Xolotl - usually in the form of a dog or dog-headed man, sometimes with skeletal backwards-facing feet - accompanies the sun through the underworld every night. As guardian of the sun, he rules over the day and is god of thunder. He is related to an earlier lightning-dog of Mayan belief, an animal that brought fire to mankind.
Dog sculptures and the remains of dogs have been found in numerous Aztec burials. It’s thought that these hounds were ritually sacrificed to accompany their owners into the underworld, so that the faithful dog’s spirit would guide his master through the dangers of the afterlife.
The Hindu god Bhairava’s loyal dog, Shvan, wearing a garland of flowers (credit: Getty Images)
In Hindu mythology, the god Shiva in his form as Bhairava is accompanied by a dog named Shvan, as his ‘vahana’ or mount. A vahana represents an aspect of the god they serve but they can also act independently. Bhairava means ‘terribly fearsome form’ and he is known as a god who destroys fear or moves his followers beyond fear. He is often depicted with fangs, wearing a tiger-skin and a necklace of human bones. His dog symbolises both his ferocious personality but also his role as a protector.
Ninsun and Bau
A votive dog offered to the goddess Ninsun (credit: Unknown author)

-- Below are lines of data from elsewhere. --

(* ===== verification/Prelude.v ===== *)
(** * Verification of the operating-systems course repository

    The repository holds the xv6 teaching kernel with its user programs
    (src/xv6) and the programs of an operating-systems course: memory
    managers, a scheduler simulator, synchronisation problems and examples
    of system calls.  This library models the kernel and the programs
    function by function and proves what makes them correct.

    ** The parts of the program and how they interact

    The kernel is a stack of layers.  bio.c caches disk blocks over a disk
    driver (memide.c or ide.c); log.c makes groups of block writes atomic
    over the cache; fs.c builds blocks, inodes, directories and paths over
    both; file.c, sysfile.c and exec.c turn them into system calls.
    kalloc.c hands out physical pages to vm.c, proc.c and pipe.c.  proc.c
    creates, schedules and ends the processes; every layer waits with its
    sleep and wakeup, and protects its data with the spin locks of
    spinlock.c.  trap.c and syscall.c enter the kernel.  mkfs.c makes, on
    the host, the disk image that the kernel reads.  bootmain.c loads the
    kernel, mp.c finds the processors, and picirq.c, ioapic.c, lapic.c,
    timer.c and uart.c drive the rest of the board.  The user programs
    (init.c, the shell sh.c, grep.c, the allocator umalloc.c, the small
    commands, the shell of the course) run over the system calls.  The
    other programs of the course are independent of the kernel.

    ** How the code is modelled

    - Integers are [Z]; the conversions and wrap-around of C are written
      out ([u8], [u16], [u32], [s16], [s32]).
    - Memory is a finite map of byte addresses ([Mem]); page contents, page
      tables, the free list of kalloc.c, the heap of umalloc.c and the
      strings of string.c live in it.
    - The kernel's global variables are the fields of one record, [kstate]
      ([KState]); each struct of the headers is a record, a pointer into a
      table is the index of the entry.
    - Kernel code runs in a monad ([prog]): a run returns or stops with a
      panic, a wild dereference ([Fault]), exhausted fuel, or a switch to
      the scheduler.  A function that sleeps stops with [Switch]; a
      separate definition models its loop, which is where a woken process
      resumes, so that interleavings of processes are sequences of runs.
    - Locks follow the contract of [KState.acquire] and [KState.release];
      [Spinlock] proves that spinlock.c, run by several processors,
      implements it, and [Discipline] that the kernel code keeps to it.
    - Devices are type classes: the accesses, what can be observed, and the
      laws that data sheets state; each has an instance.
    - The small user programs are interaction trees over the system calls,
      run against any kernel that answers them.
    - Programs with threads are step relations: a thread is a program
      counter, a statement is a step, a run is any interleaving.

    ** Files

    - [Prelude]: integers, the monad, loops, little-endian encoding, parts
      of byte lists, frame reasoning ([keeps]), tactics and hints.
    - [Mem], [CString]: byte memory; string.c and the string part of ulib.c.
    - [KState]: data structures, the lock contract, accessors.
    - [Sched]: the part of proc.c that sleeps, wakes, kills and schedules.
    - [Bio], [Cache]: bio.c and memide.c; the interface of the cache.
    - [Log]: log.c and readsb of fs.c.
    - [Spinlock]: spinlock.c on several processors, as a step relation.
    - [Kalloc]: kalloc.c.
    - [Ring], [Pipe]: ring buffers with wrapping counters; pipe.c.
    - [Grep], [Printf]: grep.c; printf.c, the printing part of console.c,
      atoi of ulib.c.
    - [Block], [Inode], [Bmap], [Fileio], [Dir]: fs.c, from the bitmap of
      free blocks over inodes and their blocks to directories and paths.
    - [Console]: console.c and kbd.c, kbd.h.
    - [Vm], [Paging], [Addrspace]: vm.c; what its functions do to page
      tables; whole address spaces.
    - [File], [Sysarg], [Exec], [Process], [Sysfile], [Trap]: file.c, the
      rest of pipe.c, syscall.c, exec.c, the rest of proc.c, sysfile.c,
      sysproc.c and trap.c; [Lifecycle] and [Fork] have the theorems on
      exit, wait and fork; [Image] and [Load] those on the stack and the
      segments of a program that exec starts.
    - [Discipline]: which locks every function of the kernel takes and
      gives back, up to [trap].
    - [Umalloc]: umalloc.c over the sbrk of the kernel.
    - [Shell], [ShellSpec], [ShellRun]: sh.c; the grammar its parser
      decides; what the programs it starts have open.
    - [Mkfs]: mkfs.c, and what the kernel finds on its image.
    - [ProdCons], [ReadersWriters], [Philosophers]: mysem.c with
      ProdutorConsumidor.c, LeitorRedator.c, Filosofos.c.
    - [Simulador]: the scheduler simulator of programas-exemplo.
    - [Gmsimples], [Gm], [Mmu]: the memory managers gmsimples.c, gm.c and
      MMU.c of gerencia-de-memoria, each with its main.
    - [Ide]: ide.c over a class of devices, with the laws that the driver
      relies on and a memory-backed instance.
    - [Boot]: bootmain.c over the same class.
    - [Mp]: mp.c and mp.h.
    - [Devices]: picirq.c, ioapic.c, lapic.c, timer.c and uart.c over one
      class for each chip, with a board that has all of them.
    - [UserProgs]: cat.c, echo.c, wc.c, ls.c, ln.c, mkdir.c, rm.c, kill.c,
      zombie.c, forktest.c and init.c.
    - [Strtok]: strtok.c and the shell of the course, shellcustom.c, which is
      shellsimples.c as compiled for xv6.
    - [Asm]: trapasm.S, the code of vectors.pl, usys.S, swtch.S and the
      start of initcode.S, on a machine with the instructions they use.

    ** What the theorems show

    - Strings: the effect of memmove, strncmp, strncpy and safestrcpy on
      memory, overlapping regions and unterminated fields included.
    - Scheduling: no wakeup is lost between testing a condition and
      sleeping; kill marks and wakes exactly its target.
    - Cache: the invariant of the LRU list and of the flags is established
      and kept; [bread] shows the current contents of a block; [bwrite] and
      [brelse] change exactly what they say.
    - Log: a crash after any disk write of a commit and a reboot leave all
      or none of the transaction; recovery can be repeated; the space
      accounting of [begin_op] and [log_write], and where it fails.
    - Spin locks: mutual exclusion with interrupts off; refinement of the
      contract; every trap leaves the locks as it found them, or gives up
      the processor with the one lock the scheduler expects.
    - Files: blocks are allocated and freed one by one and never twice;
      [readi] and [writei] read and write the bytes of the file and keep
      the invariants of files and bitmap; [dirlookup] and [dirlink] work on
      the list of entries; a path is its components.
    - Memory: the free list is exactly the pages freed and not allocated;
      mapping, growing, shrinking, copying and freeing address spaces, down
      to the words of the page tables; failures that lose pages.
    - Processes: exit and wait hand over the zombie, its memory and its
      children; the child of fork has a copy of the memory, the registers
      and the open files; exec loads the segments of the file and lays out
      the stack with the arguments.
    - Assembly: every trap is invisible to the code it interrupts; a stub of
      usys.S is a call of the function of its number; [swtch] returns to its
      caller when it is switched back to.
    - IDE: a request through the queue, the ports and the interrupt does
      what the memory disk does.
    - Boot: the loader puts every byte of the kernel where its headers say;
      the walk through the tables of the BIOS finds the processors, and
      spins on an entry it does not know.
    - Devices: the two 8259A and the I/O APIC let through exactly the lines
      that were enabled, with the vectors of traps.h; the local APIC is
      programmed and starts other processors at the right page; the time
      read from the clock is one it showed; characters are sent and
      received in order.
    - Pipes: first in, first out, for every interleaving.
    - Console: the ring buffer is a line editor; the cursor stays on the
      screen.
    - User programs: the matcher of grep decides the language of its
      expression; printf prints what atoi reads back; malloc and free keep
      the free list and never overlap blocks; the shell accepts exactly its
      grammar, and connects programs by pipes as the line says; wc counts
      what it reads however it is delivered; init keeps a shell running.
    - mkfs: the kernel finds on the image every file, by name, with its
      bytes, and a bitmap, a log and a superblock that fit.
    - Course programs: the producer and the consumer pass the items in
      order and never block each other for good; writers are alone;
      philosophers that eat own their spoons; the simulated scheduler is
      round robin.  The schedules that break the readers and writers and
      the access outside of the array of spoons are theorems too.  The
      memory managers take the first, the smallest or the largest block that
      fits, split it and join it with its neighbours when it is released;
      the cases in which they lose blocks, write over a header, follow a
      null pointer or make the list circular are stated as well.  The simple
      shell executes the words of a line, however the buffer looked before.

    ** Bounds and fuel

    The loops over the LRU list take fuel [S NBUF], the length of the list,
    and the loops over tables run as many steps as the table has entries.
    Loops over a range of addresses or bytes take the number of pages or
    bytes plus one or two.  The matcher of grep is structural on its input;
    the parser of the shell takes fuel of the length of the line, and a
    theorem shows it is enough.  Loops that divide (printint) run at most 32
    steps, one per bit.  Loops that poll a device take the bound that the
    class of the device gives for it.  [malloc] walks the free list with fuel that the
    theorems bound by the length of the list; those of the memory managers of
    the course take the number of headers that fit into the area.  [strtok]
    takes the length of the buffer of the shell.  A run that would exhaust its
    fuel stops with [NoFuel], which no theorem accepts as a result.

    ** Not modelled

    The assembly of the boot (bootasm.S, entry.S, entryother.S) and the
    sequence of calls in main.c, segment descriptors, the test suites
    usertests.c and stressfs.c, earlier versions of the memory managers and
    shells of the course (gmdebug.c, the shells for Linux), programs that do
    not compile (the sleeping barber, one copy of the simulator), and the
    examples that only call the host system. *)

From stdpp Require Import base list list_numbers numbers gmap strings.
From Stdlib Require Import ZArith Lia.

In ancient Sumer (modern Iraq), Ninsun, goddess of healing, was associated with dogs. She appears in the oldest surviving piece of literature, the Epic of Gilgamesh (written around 2100 BCE), and over time was merged with other ancient Near Eastern healing deities such as Gula and Bau.
Addressed by worshippers as ‘great healer of the land’, Ninsun/Bau was believed to cure illness through dream divination. Patients would attend a special sanctuary, drink herbal potions to bring about a deep sleep, and priests would be ready to interpret the goddess’s will when the patient awoke. Seeing a dog or dogs in the dream was a favourable sign.
But the goddess also had a violent side - her anger ‘makes heaven tremble and the earth quake’, according to one inscription. Curse tablets often invoke her and her dogs, begging them to bring disaster on evildoers.
A Hellenistic tomb-painting of Cerberus from Maresha in Israel (credit: Ian W Scott)
The original hell-hound of Greek mythology, Cerberus guards the route to the underworld. In one of his earliest appearances in literature, the 7th century BCE poet Hesiod describes the fearsome doggo as ‘the brazen-voiced hound of Hades’ who welcomes in the newly arrived souls of the dead but attacks and tears to pieces any that try to escape.
The son of storm-god Typhon, Cerberus has three heads - or in some sources up to fifty heads - and is so huge he fills the length of the cave where he lives. The Roman poet Virgil describes how the hero and legendary founder of Rome, Aeneas, entered the underworld and drugged Cerberus with food doused in honey and herbs to make the monstrous dog fall asleep.
But the most popular myth associated with Cerberus comes from the Twelve Labours of Herakles (Hercules). This son of Zeus was set a dozen tasks to complete, from cleaning out the Augean Stables of the dung of 1,000 immortal cattle to killing the fearsome Hydra, a many-headed snake monster that was also one of Cerberus’s siblings.
The final task awaiting Herakles was to go down into the underworld and bring back Cerberus. Could the mighty hero overcome death itself?
Well yes, he could. Herakles asked the god of the underworld, Hades, for permission to borrow his guard dog, but the hero still had a fight on his hands. Eventually he wrapped his lion-skin (taken from the Nemean lion, Herakles’s First Labour) around Cerberus’s heads and dragged the hell-hound above ground.
Disoriented like a doggy that’s done too many zoomies, poor Cerberus threw up... and from the puddle of canine sick grew the aconite plant, also known as wolf’s bane, which was thought to keep people safe from vampires and werewolves.